The Pushkin Sonnet, also known as the Onegin stanza, is a verse form created by Russian poet and novelist Alexander Pushkin for his novel in verse, Eugine Onegin. It is a more unusual sonnet than the English or Italian, and rarely used.
It again has 14 lines, but they have a peculiar rhyme scheme of aBaBccDDeFFeGG. The change in case in this explanation DOES NOT MEAN REPETITION as it does in most cases. Lower case letters denote lines with feminine endings in Russian and upper case are masculine. This is hard to replicate in English but not impossible.
Poets like Shakespeare might make a pentameter feminine by adding an extra unstressed syllable to the end. Here, we'll just ensure a masculine line ends with a stressed syllable and a feminine with an unstressed.

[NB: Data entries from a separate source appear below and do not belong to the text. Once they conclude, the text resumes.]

(** The exception of an index outside [-n, n): IndexError when it fits the
    index type, OverflowError when it does not. *)
Definition index_error (i : Z) : error :=
  if fits_index i then IndexError else OverflowError.

(** [values[i]] on a one-dimensional array: a negative index counts from the
    end, an index outside [-n, n) raises.  An index inside [-n, n) fits the
    index type, an array having fewer than 2^63 elements. *)
Definition np_index {F} (values : list F) (i : Z) : result F :=
  let n := Z.of_nat (length values) in
  if ((0 <=? i) && (i <? n))%Z then index values (Z.to_nat i)
  else if ((- n <=? i) && (i <? 0))%Z then index values (Z.to_nat (i + n))
  else Err (index_error i).

(** An element of [activations_list]:
    [[layer_idx, seq_idx, value, int(latent_idx)]]. *)
Definition event (F : Type) : Type := (nat * nat * F * Z)%type.

Section ExtractActivations.
Context {F : Type}.
(** [math.fabs(value) > 0] *)
Variable fabs_pos : F -> bool.

(** [for latent_idx in selected_indices] at one position. *)
Fixpoint select_values (values : list F) (layer_idx seq_idx : nat)
         (selected_indices : list Z) : result (list (event F)) :=
  match selected_indices with
  | [] => Ok []
  | latent_idx :: rest =>
      value <- np_index values latent_idx ;;
      more <- select_values values layer_idx seq_idx rest ;;
      Ok (if fabs_pos value
          then (layer_idx, seq_idx, value, latent_idx) :: more
          else more)
  end.

(** [for seq_idx in range(activation.shape[1])] for one listed layer. *)
Definition select_layer (activation : tensor3 F) (layer_idx : nat)
           (selected_indices : list Z) : result (list (event F)) :=
  per_position <-
    mapM (fun seq_idx =>
            layer <- index activation layer_idx ;;
            values <- index layer seq_idx ;;
            select_values values layer_idx seq_idx selected_indices)
         (seq 0 (dim1 activation)) ;;
  Ok (concat per_position).

(** [for layer_idx in range(activation.shape[0])]; a layer whose key is not
    in [feature_nodes] is passed over. *)
Definition select_events (activation : tensor3 F)
           (feature_nodes : list (string * list Z))
  : result (list (event F)) :=
  per_layer <-
    mapM (fun layer_idx =>
            let layer_key := py_str layer_idx in
            match dict_get feature_nodes layer_key with
            | None => Ok []
            | Some selected_indices =>
                select_layer activation layer_idx selected_indices
            end)
         (seq 0 (length activation)) ;;
  Ok (concat per_layer).

(** The script from the loaded archive and the loaded [ipr_data['nodes']] on:
    the sequence it prints and the list it saves. *)
Definition extract_activations (data : archive F)
           (feature_nodes : list (string * list Z))
  : result (string * list (event F)) :=
  sequence <- index (sequences data) 0 ;;
  activation <- index (activations data) 0 ;;
  activations_list <- select_events activation feature_nodes ;;
  Ok (sequence, activations_list).

End ExtractActivations.

(** Whether a target has a matching row, and inputs for the cases below. *)
Definition matched (df : DataFrame) (target_id : string) : bool :=
  negb (df_len (df_filter df (has_target df target_id)) =? 0).

Module Cases.

Definition no_family_df : DataFrame := {|
  columns := ["Entry"%string; "Sequence"%string];
  rows := [ {| Entry := "P1"; Sequence := "MKV"; InterPro := None |} ]
|}.

(** A transcoder without layers. *)
Definition flat_clt : CLT Z := {|
  num_layers := 0;
  k := 2;
  LN := fun x => x;
  b_pre := [];
  encoders := [];
  b_enc := [];
  topK_activation := top_k_sparsify
|}.

(** Two layer tensors for a batch of two with four token positions. *)
Definition short_layers : list (tensor3 Z) :=
  [ [ [[1%Z]; [2%Z]; [3%Z]; [4%Z]]; [[5%Z]; [6%Z]; [7%Z]; [8%Z]] ];
    [ [[9%Z]; [10%Z]; [11%Z]; [12%Z]]; [[13%Z]; [14%Z]; [15%Z]; [16%Z]] ] ].

Definition nodes : list (string * list Z) :=
  [("0"%string, [0%Z; 2%Z]); ("1"%string, [(-1)%Z])].

Definition nonzero (v : Z) : bool := negb (Z.eqb v 0).



End Cases.

(** * Conversion to JSON values, [extract_top_activations.py]

    [convert_to_json] on Python objects: a tensor or an array (anything with
    [tolist]), a dict with string or integer keys, a list, a tuple, or
    another value, which is returned as it is.  The elements of an array are
    objects: plain scalars for a numeric array, any object for an array of
    dtype object. *)

Set Warnings "-register-all".

Inductive pykey : Type :=
| KStr (s : string)
| KInt (z : Z).

Definition key_eqb (a b : pykey) : bool :=
  match a, b with
  | KStr s, KStr t => String.eqb s t
  | KInt x, KInt y => Z.eqb x y
  | _, _ => false
  end.

(** [str(k)] *)
Definition key_str (k : pykey) : string :=
  match k with
  | KStr s => s
  | KInt z => NilZero.string_of_int (Z.to_int z)
  end.

(** An array by its nesting: a scalar, or the sub-arrays along axis 0. *)
Inductive ndarray (A : Type) : Type :=
| NdScalar (a : A)
| NdAxis (elems : list (ndarray A)).

Inductive pyobj (A : Type) : Type :=
| PyArray (t : ndarray (pyobj A))
| PyDict (items : list (pykey * pyobj A))
| PyList (xs : list (pyobj A))
| PyTuple (xs : list (pyobj A))
| PyOther (a : A).

Arguments NdScalar {A} a.
Arguments NdAxis {A} elems.
Arguments PyArray {A} t.
Arguments PyDict {A} items.
Arguments PyList {A} xs.
Arguments PyTuple {A} xs.
Arguments PyOther {A} a.

(** [t.tolist()]: nested lists of the elements, which are handed back as
    they are. *)
Fixpoint tolist {A} (t : ndarray (pyobj A)) : pyobj A :=
  match t with
  | NdScalar o => o
  | NdAxis elems => PyList (map tolist elems)
  end.

(** An array of plain scalars. *)
Fixpoint numeric {A} (t : ndarray (pyobj A)) : bool :=
  match t with
  | NdScalar (PyOther _) => true
  | NdScalar _ => false
  | NdAxis elems => forallb numeric elems
  end.

(** [d[key] = v] on the items of a dict, kept in insertion order. *)
Fixpoint dict_put {V} (items : list (pykey * V)) (key : pykey) (v : V)
  : list (pykey * V) :=
  match items with
  | [] => [(key, v)]
  | (k', v') :: rest =>
      if key_eqb k' key then (k', v) :: rest
      else (k', v') :: dict_put rest key v
  end.

(** [{k: v for k, v in pairs}] *)
Definition dict_of {V} (pairs : list (pykey * V)) : list (pykey * V) :=
  fold_left (fun d kv => dict_put d (fst kv) (snd kv)) pairs [].

Fixpoint convert_to_json {A} (obj : pyobj A) : pyobj A :=
  match obj with
  | PyArray t => tolist t
  | PyDict items =>
      PyDict (dict_of (map (fun kv => match kv with
                                      | (k0, v) =>
                                          (KStr (key_str k0), convert_to_json v)
                                      end) items))
  | PyList xs => PyList (map convert_to_json xs)
  | PyTuple xs => PyList (map convert_to_json xs)
  | PyOther a => PyOther a
  end.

(This website gives a really simple explanation to stressed and unstressed syllables http://www.writingrhymeandmeter.com/?page_id=1787 )
Example:
It's Friday night, the unfettered city
Resounds with hedonistic glee.
John feels a cold cast of self pity
Envelop him. No family
Cushions his solitude, or rather
His mother's dead, his English father
Retired in his native Kent,
Rarely responds to letters sent
(If rarely) by his transatlantic
Offspring. In letters to The Times
He rails against the nameless crimes
Of the post office. Waxing frantic
About delays from coast to coast
He hones his wit and damns the post.
--The only poet/novelist to use the Onegin stanza in English that I could find is Vikram Seth. He doesn't actually stick to tetrameter, either, though he does keep to the masculine/feminine scheme.
It should be noted that this, like any example from, Eugine Onegin, is part of a larger narrative and is not a single poem. However, since it ends with a couplet, I see no reason why it can't potentially stand alone.
(I copied and pasted the entire definition and example of this from implicatedisorder.wordpress.com)
French Cinquain- The Cinquain is also one of those kinds of poetry that's popular with elementary/jr high teachers. You've probably done one or two of them before. It's not very long either. This is probably the simplest poem on this list.
Cinquain is a short, usually unrhymed poem consisting of twenty-two syllables distributed as 2, 4, 6, 8, 2, in five lines. It was developed by the Imagist poet, Adelaide Crapsey.
Another form, sometimes used by school teachers to teach grammar, is as follows:
Line 1: Noun
Line 2: Description of Noun
Line 3: Action
Line 4: Feeling or Effect
Line 5: Synonym of the initial noun.